By examining this history, Greene-Crow sheds new light on both modern-day food ethics and activism’s place in literary writing. This book traces how authors’ solutions to food insecurity turned away from structural models of communal care and toward the now-dominant consumer-capitalist model championing individual dietary choice. Simultaneously, he reveals why literary criticism began to discount literature’s power as a tool for social change. The New Critical school, whose close reading methodology dominates literary analysis, arose out of Southern Agrarianism, a movement that sought to return the South to antebellum structures of racial hierarchy and labor exploitation that took shape in the early modern period.
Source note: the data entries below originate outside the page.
(** What an iteration that returns leaves in the locals. *)
Lemma detect_face_Ok (st st' : locals bgr) (i : nat) (face : Face)
    (axes : list (Q * Q)) (p y r : Q) :
  pnp_solver self (shape (frame st)) (image_points face) = (axes, p, y, r) ->
  detect_face draw self framebg st i face = Ok st' ->
  pitch st' = Some p /\ yaw st' = Some y /\ roll st' = Some r /\
  face_facing st' = Some (face_facing_of self p y) /\
  shape (frame st') = shape (frame st) /\
  (biggest_face_index st', biggest_face_area st')
    = biggest_face [face] i (biggest_face_index st) (biggest_face_area st) /\
  match pupil_detection self with
  | None =>
      gaze_facing st' = Some (face_facing_of self p y) /\
      pupil_l_center_h_ratio st' = pupil_l_center_h_ratio st /\
      pupil_r_center_h_ratio st' = pupil_r_center_h_ratio st /\
      saved_info st' =
        <["roll" := Angle r]>
          (<["yaw" := Angle y]> (<["pitch" := Angle p]> (saved_info st)))
  | Some detect_pupil =>
      let '((lx, ly), (rx, ry)) := pupils self detect_pupil framebg face in
      exists r_l r_r : Q,
        center_h_ratio lx (X (EYE_L_IN face)) (X (EYE_L_OUT face)) = Ok r_l /\
        center_h_ratio rx (X (EYE_R_OUT face)) (X (EYE_R_IN face)) = Ok r_r /\
        pupil_l_center_h_ratio st' = Some r_l /\
        pupil_r_center_h_ratio st' = Some r_r /\
        gaze_facing st' =
          Some (facing_computation self (face_facing_of self p y) y r_l r_r
                  (face_facing_of self p y)) /\
        saved_info st' =
          <["r_eye" := Point rx ry]>
            (<["l_eye" := Point lx ly]>
               (<["roll" := Angle r]>
                  (<["yaw" := Angle y]>
                     (<["pitch" := Angle p]> (saved_info st)))))
  end.
Proof.
  intros Hpose. unfold detect_face. rewrite Hpose.
  destruct (pupil_detection self) as [detect_pupil|].
  - destruct (pupils self detect_pupil framebg face) as [[lx ly] [rx ry]].
    destruct (center_h_ratio lx _ _) as [r_l|e] eqn:El; [|discriminate].
    destruct (center_h_ratio rx _ _) as [r_r|e] eqn:Er; [|discriminate].
    cbn. intros H. injection H as <-.
    destruct (annotate_image self), (biggest_face_area st <? box_area face);
      cbn; repeat split; try reflexivity; exists r_l, r_r; repeat split.
  - cbn. intros H. injection H as <-.
    destruct (annotate_image self), (biggest_face_area st <? box_area face);
      cbn; repeat split.
Qed.

End Iteration.

(** ** The facing classifier *)

Lemma Qdiv_100 (x : Q) : (x / inject_Z 100 == x * (1 # 100))%Q.
Proof. change (inject_Z 100) with (100 # 1). field. Qed.

Lemma Qdiv_200 (x : Q) : (x / (2 * inject_Z 100) == x * (1 # 200))%Q.
Proof. change (inject_Z 100) with (100 # 1). field. Qed.

Lemma face_facing_of_true {gray} (self : GazeDetection gray) (p y : Q) :
  face_facing_of self p y = true <->
  (Qabs p < inject_Z (face_facing_sensibility self))%Q /\
  (Qabs y < inject_Z (face_facing_sensibility self))%Q.
Proof.
  unfold face_facing_of. rewrite andb_true_iff, !Qltb_lt. reflexivity.
Qed.

Lemma face_facing_of_false {gray} (self : GazeDetection gray) (p y : Q) :
  face_facing_of self p y = false <->
  (inject_Z (face_facing_sensibility self) <= Qabs p)%Q \/
  (inject_Z (face_facing_sensibility self) <= Qabs y)%Q.
Proof.
  unfold face_facing_of. rewrite andb_false_iff, !Qltb_ge. reflexivity.
Qed.

Section Classifier.

Context {bgr gray : Type}.
Variable draw : GazeDetection gray -> locals bgr -> Face -> Z -> Z -> bgr.
Variable self : GazeDetection gray.
Variable framebg : ndarray gray.

(** The threshold T_f of the object. *)
Let T_f : Q := inject_Z (face_facing_sensibility self).

(** C1.  For every face that [detect] processes, with [pitch] and [yaw]
    the angles the pose solver returns for it, [face_facing] is true if
    and only if |pitch| < T_f and |yaw| < T_f, and it is false if and only
    if |pitch| or |yaw| is at or beyond T_f. *)
Theorem face_facing_iff_within_sensibility
    (st st' : locals bgr) (i : nat) (face : Face)
    (axes : list (Q * Q)) (p y r : Q) :
  pnp_solver self (shape (frame st)) (image_points face) = (axes, p, y, r) ->
  detect_face draw self framebg st i face = Ok st' ->
  (face_facing st' = Some true <-> (Qabs p < T_f)%Q /\ (Qabs y < T_f)%Q) /\
  (face_facing st' = Some false <-> (T_f <= Qabs p)%Q \/ (T_f <= Qabs y)%Q).
Proof.
  intros Hpose Hrun.
  destruct (detect_face_Ok draw self framebg st st' i face axes p y r Hpose Hrun)
    as (_ & _ & _ & Hff & _).
  rewrite Hff. subst T_f. split.
  - rewrite <- face_facing_of_true. split; congruence.
  - rewrite <- face_facing_of_false. split; congruence.
Qed.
These intersectional labor politics underlie close reading, continuing to limit critics’ understanding of how literary form produces social change, and reinforcing the scarcity culture of literature departments today.

By recovering poetry’s role as a force for affecting readers’ relationship to one of their most basic needs—the need to eat—Austerity Measures develops an alternative methodology that takes writers’ material conditions into account in analyzing form.